The library of most interest to users is libhmd.a. This functionality can be accessed by linking in the libhmd.a library prior to the system libraries. Calls to _dump_allocated() and _dump_allocated_delta() subroutines from within the user's code prints information to stderr about each memory block that is currently allocated or was allocated using the debug memory management routines.
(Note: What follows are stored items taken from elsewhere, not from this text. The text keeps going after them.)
(* ===== verification/GuestExample.v ===== *)
(** * A concrete guest

    A kernel with one child, in one of three phases: running, exited but not
    yet reaped, reaped.  The theorems on the guest are applied to it, and two
    behaviours of the executor that its callers would not expect are shown. *)

From stdpp Require Import base gmap list relations strings.
From S2P Require Import Prelude Collections Sdk OutputBuffer Wire AgentModel AgentRecovery.
From S2P Require Import AgentSession GuestJournal GuestExecutor GuestService GuestServiceProps.
From S2P Require Import GuestAnswers.
From Stdlib Require Import ZArith Lia.
Local Open Scope string_scope.
Local Open Scope list_scope.
Local Open Scope Z_scope.

Module GuestExample.

#[local] Instance env : AgentEnv := {|
  bundle_from_json _ _ := Err (protocol_error Unsupported "example");
  attachments_from_bundle _ _ := Err (protocol_error Unsupported "example");
  create_request_validate _ := Ok ();
  validate_process _ := Ok ();
  validate_linux_resources _ := Ok ();
  base64_decoded_len _ := None;
  has_control _ := false;
  has_control_or_space _ := false
|}.

Inductive Phase : Type := Alive | Gone | Reaped.
Definition works {A} (a : A) : prog Phase Error A := ret a.
Definition outcome (k : Phase) : SignalOutcome := match k with Alive => Delivered | _ => Exited end.
Definition raw_zero : ProcessExitStatus := mkRawStatus (Some 0) None.

#[local] Instance one_child : GuestKernel := {|
  K := Phase;
  k_unix_ms := works 1000;
  k_child_try_wait _ k := (Ok (match k with Reaped => Some raw_zero | _ => None end), k);
  k_child_wait _ _ := (Waited raw_zero, Reaped);
  k_child_terminate _ _ := Reaped;
  k_signal _ signal k := (Ok (outcome k), k);
  k_signal_all _ signal k := (Ok (outcome k), k);
  k_write_start _ k := (Ok (), k);
  k_read_start _ := works ();
  k_encode_hook_state _ := works ();
  k_poststart _ := works ();
  k_poststop _ k := k;
  k_set_frozen _ _ := works ();
  k_update_resources _ _ := works ();
  k_stats _ _ := fail (executor_error Unsupported "example");
  k_cleanup_intel_rdt _ := works ();
  k_rollback_network _ k := k;
  k_commit_network _ k := k;
  k_cleanup_device_targets _ := works ();
  k_remove_container_directory _ := works ();
  k_plan_create _ := works (mkCreatePlan false false false false true);
  k_create_cgroup_manager := works ();
  k_create_directory _ := works ();
  k_write_snapshot _ := works ();
  k_prepare_device_mounts := works ();
  k_create_device_directory _ := works ();
  k_remove_device_directory _ := works ();
  k_spawn_init _ _ := (Ok (100, 0%nat), Alive);
  k_supervisor_identity := works ();
  k_write_recovery_record _ := works ();
  k_plan_exec _ _ := works ();
  k_encode_plan _ := works ();
  k_spawn_exec _ _ := works (101, 1%nat);
  k_has_session_supervisor _ := works false;
  k_session_supervisor := works ();
  k_record_exec_identity _ _ := works ();
  k_remove_process_directory _ _ := works ();
  k_shutdown_device_authority := works ();
  k_remove_cgroup_manager := works ();
  k_remove_runtime_root := works ();
  k_remove_device_root := works ();
  k_validate_create _ := Ok ();
  k_create_context := works ();
  k_duplicate_executable := works ();
  k_read_output _ _ := works [];
  k_write_stdin _ _ := works ();
  k_close_stdin _ := works ();
  k_resize _ _ := works ();
  k_file _ _ := fail (executor_error Unsupported "example");
  k_filesystem _ _ := fail (executor_error Unsupported "example");
  k_runtime_directory _ := "c";
  k_process_directory d _ := d
|}.

#[local] Instance identity_digest : Sha256 := {| sha256 b := b |}.
#[local] Instance canonical : GuestCanonical := {|
  can_create := {| canonical_json r := Some [default 0 (ct_generation (acr_target (cf_request r)))] |};
  can_start := {| canonical_json _ := Some [1] |};
  can_kill := {| canonical_json r := Some [akr_signal r] |};
  can_delete := {| canonical_json r := Some [default 0 (ct_generation (adr_target r))] |};
  can_exec := {| canonical_json _ := Some [1] |};
  can_signal := {| canonical_json r := Some [asp_signal r] |};
  can_freezer := {| canonical_json _ := Some [1] |};
  can_update := {| canonical_json _ := Some [1] |};
  can_write := {| canonical_json r := Some (aws_data r) |};
  can_close := {| canonical_json _ := Some [1] |};
  can_resize := {| canonical_json _ := Some [1] |};
  can_file := {| canonical_json _ := Some [1] |};
  can_filesystem := {| canonical_json _ := Some [1] |}
|}.

(** ** Requests *)

Definition digest : string :=
  "sha256:bbbbbbbbbbbbbbbbbbbbbbbbbbbbbbbbbbbbbbbbbbbbbbbbbbbbbbbbbbbbbbbb".
Definition context (id : string) : OperationContext := mkOperationContext id None.
Definition box (generation : Z) : ContainerTarget := target_exact "box" generation.
Definition null_io : ProcessIo := mkProcessIo IoNull IoNull IoNull None.
Definition create (id : string) (g : Z) : AgentCreateRequest :=
  mkAgentCreate (context id) (box g) (mkAgentBundle (mkGuestPath "/b") digest "{}") null_io.
Definition start (id : string) : AgentRequest := ReqStart (mkAgentStart (context id) (box 1) digest).
Definition pause (id : string) : AgentContainerOperationRequest := mkAgentContainerOp (context id) (box 1).
Definition kill (id : string) : AgentKillRequest := mkAgentKill (context id) (box 1) 9 false.
Definition remove (id : string) : AgentRequest := ReqDelete (mkAgentDelete (context id) (box 1) Force).
Definition run_shell : AgentExecRequest :=
  mkAgentExec (context "exec") (mkProcessTarget (box 1) "shell") (mkOciProcess None None "") null_io.

Definition capabilities : AgentCapabilities := mkCapabilities "1.0.0" "x86_64" [] 1024.
Definition lost : Error := executor_error Unavailable "the caller went away".
Abbreviation serve := (serve_requests capabilities 0 [] lost).
Abbreviation service := (linux_executor capabilities 0 [] lost).
Definition opened : LinuxExecutor := executor_open Alive.
Definition started : LinuxExecutor := serve [ReqCreate (create "create" 1); start "start"] opened.

Example started_running : (dispatch (GuestAgentService0 := service) (ReqState (mkAgentStateReq (box 1))) started).1 =
  Ok (RespState (mkAgentState (box 1) Running (Some 100) digest false)).
Proof. vm_compute. reflexivity. Qed.

(** Generation 1 is deleted and generation 2 created. *)
Example generations_example :
  generations started = [mkKey "box" 1] ∧
  generations (serve [remove "delete"; ReqCreate (create "again" 1)] started) = [] ∧
  generations (serve [remove "delete"; ReqCreate (create "next" 2)] started) = [mkKey "box" 2].
Proof. vm_compute. done. Qed.

(** ** The theorems at work *)


(** A pause, answered as the client expects. *)
Lemma guest_answers_match_requests_witness :
  ∃ response, ((prog_map RespState (freezer_new (pause "pause") true)) (le_state started, le_kernel started)).1 = Ok response ∧
    validate_response_for_request (ReqPause (pause "pause")) response = Ok ().
Proof.
  eexists. split; [vm_compute; reflexivity|].
  eapply (guest_answers_match_requests 0 (ReqPause (pause "pause")) _ (le_state started, le_kernel started));
    [|reflexivity|vm_compute; reflexivity].
  apply (serve_good capabilities 0 [] lost [ReqCreate (create "create" 1); start "start"] opened).
  apply open_ok.
Defined.

(** The journal: a delete, a retry while it runs, its end, the retry's answer. *)
Definition first_delete : RecordedRequest := mkRecorded MutDelete [1].
Definition two_callers : JournalSystem :=
  submit (T := ()) "delete" first_delete (submit (T := ()) "delete" first_delete journal_system_start).
Lemma two_callers_reachable : journal_reachable two_callers.
Proof.
  eapply rtc_l; [apply (journal_submit (T := ()) "delete" first_delete)|].
  eapply rtc_l; [apply (journal_submit (T := ()) "delete" first_delete)|]. apply rtc_refl.
Qed.
Lemma guest_operation_at_most_once_witness :
  count (begins "delete") (js_log two_callers) = 1%nat ∧ length (js_waiters two_callers) = 2%nat ∧
  (count (begins "delete") (js_log two_callers) ≤ 1 + count (releases "delete") (js_log two_callers))%nat.
Proof.
  split; [vm_compute; reflexivity|]. split; [vm_compute; reflexivity|].
  apply (guest_operation_at_most_once two_callers two_callers_reachable).
Defined.
Lemma guest_waiter_answered_witness : ∃ waiter,
  waiter ∈ js_waiters two_callers ∧
  ((∃ result : Result (), wait_for_operation (wt_cell waiter) (js_journal two_callers) = Some result ∧
     Finished (wt_id waiter) (wt_request waiter) (inject result) ∈ js_log two_callers) ∨
   mkOwner (wt_id waiter) (wt_request waiter) (wt_kind waiter) ∈ js_owners two_callers ∧
   ∀ result : Result (),
     let '(completed, j') := complete_operation (wt_id waiter) (wt_request waiter) result (js_journal two_callers) in
     completed = Ok () ∧ wait_for_operation (wt_cell waiter) j' = Some result).
Proof.
  exists (mkWaiter "delete" first_delete KindUnit 0).
  assert (mkWaiter "delete" first_delete KindUnit 0 ∈ js_waiters two_callers) as Hin
    by (vm_compute; left).
  split; [exact Hin|].
  apply (guest_waiter_answered (T := ()) two_callers _ two_callers_reachable Hin). reflexivity.
Defined.

(** A guest with one running container shuts down. *)
Lemma shutdown_evidence_reportable_witness :
  ∃ recovery st, shutdown_executor false false (le_state started, le_kernel started) = (Ok recovery, st) ∧
    length recovery = 1%nat ∧ ∃ report, report_new recovery = Ok report ∧ rp_records report ≡ₚ recovery.
Proof.
  eexists _, (_, _). split; [vm_compute; reflexivity|]. split; [reflexivity|].
  eapply (shutdown_evidence_reportable capabilities 0 [] lost (Alive : @K one_child)
            [ReqCreate (create "create" 1); start "start"] false false).
  - vm_compute. reflexivity.
  - vm_compute. discriminate.
Defined.

(** ** Two surprises *)

(** A kill of a paused container whose init has just exited fails: the
    signal finds the process gone, the record is marked stopped but stays
    paused, and the state built from it is refused as invalid.  The refusal is
    the recorded outcome: the retry of the kill gets it again. *)
Theorem kill_paused_exit_refused :
  let paused := serve [ReqPause (pause "pause")] started in
  let gone := mkLinuxExecutor (le_state paused) (le_journal paused) Gone in
  let '(r, l) := dispatch (GuestAgentService0 := service) (ReqKill (kill "kill")) gone in
  match r with Err e => code e = InvalidArgument | Ok _ => False end ∧
  ((λ c, (gc_status c, gc_paused c)) ∘ snd <$> es_containers (le_state l)) = [(Stopped, true)] ∧
  dispatch (GuestAgentService0 := service) (ReqKill (kill "kill")) l = (r, l).
Proof. vm_compute. split_and!; reflexivity. Qed.

(** The retry of an exec whose container has been deleted is not answered
    from the journal: the container is looked up first, and the caller that
    missed the first answer is told that the container does not exist, although
    the outcome is still recorded. *)
Theorem exec_retry_after_delete_not_found :
  let '(r, l) := dispatch (GuestAgentService0 := service) (ReqExec run_shell) started in
  let l2 := serve [remove "delete"] l in
  is_ok r = true ∧
  (dispatch (GuestAgentService0 := service) (ReqExec run_shell) l2) = (Err container_missing, l2) ∧
  ∃ outcome, or_outcome <$> jn_operations (le_journal l2) !! "exec" = Some (OutProcess (Ok outcome)).
Proof. vm_compute. split_and!; [reflexivity|reflexivity|]. eexists. reflexivity. Qed.
End GuestExample.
A perl script has been developed to help analyse the output to stderr for Fortran90/95 codes that link libhmd.a.

The features of the script are as follows:

Invoke the script using the command:

/usr/local/packages/bin/mem_man_sort.pl [ stderr.file ] [ source path ...(optional) ]

Example of mem_man_sort.pl usage

Example stderr file created by linking libhmd.a for F90 code:

   0:1546-515 -----------------------------------------------------------------
   0:1546-516                  START OF DUMP OF ALLOCATED MEMORY BLOCKS
   0:1546-515 -----------------------------------------------------------------
   0:1546-518 Address: 0x302B0590      Size: 0x00000058 (88)
   0:1546-527 This memory block was (re)allocated at
   0:               _debug_umalloc + 6C
   0:                 _dbg_umalloc + 18
   0:                       malloc + 38
   0:                      readmcv + 2F0          [readmcv.f90:60]
   0:                      mcv2pcv + 1430         [mcv2pcv_main.1.6.f90:79]
   0:1546-515 -----------------------------------------------------------------
   0:1546-518 Address: 0x302B0600      Size: 0x0000002C (44)
   0:1546-527 This memory block was (re)allocated at
   0:               _debug_umalloc + 6C
   0:                 _dbg_umalloc + 18
   0:                       malloc + 38
   0:                      readmcv + 398          [readmcv.f90:61]
   0:                      mcv2pcv + 1430         [mcv2pcv_main.1.6.f90:79]
   0:1546-515 -----------------------------------------------------------------
   0:1546-518 Address: 0x302B0640      Size: 0x0000002C (44)
   0:1546-527 This memory block was (re)allocated at
   0:               _debug_umalloc + 6C
   0:                 _dbg_umalloc + 18
   0:                       malloc + 38
   0:                      readmcv + 434          [readmcv.f90:62]
   0:                      mcv2pcv + 1430         [mcv2pcv_main.1.6.f90:79]
   0:1546-515 -----------------------------------------------------------------
   0:1546-518 Address: 0x302B0680      Size: 0x0002A6E8 (173800)
   0:1546-527 This memory block was (re)allocated at
   0:               _debug_umalloc + 6C
   0:                 _dbg_umalloc + 18
   0:                       malloc + 38
   0:                      readmcv + 4F4          [readmcv.f90:63]
   0:                      mcv2pcv + 1430         [mcv2pcv_main.1.6.f90:79]
   0:1546-515 -----------------------------------------------------------------

   .......

Organise the output using mem_man_sort.pl :

/usr/local/packages/bin/mem_man_sort.pl myprog.err ../src


 Enter minimum size of array in bytes (default=1) : 32
 Do you also require allocations ordered by size ? (enter y/n) (default=n) : y

 Memory allocations (run-time order) :
 ********************************************

1. 88 bytes (Running Total 88) allocated in:
      readmcv.f90@60:  allocate(namep(npatch+1),STAT=err)
     from mcv2pcv_main.1.6.f90@79:  call readmcv(coordinateflag,fuelflag,exitflag)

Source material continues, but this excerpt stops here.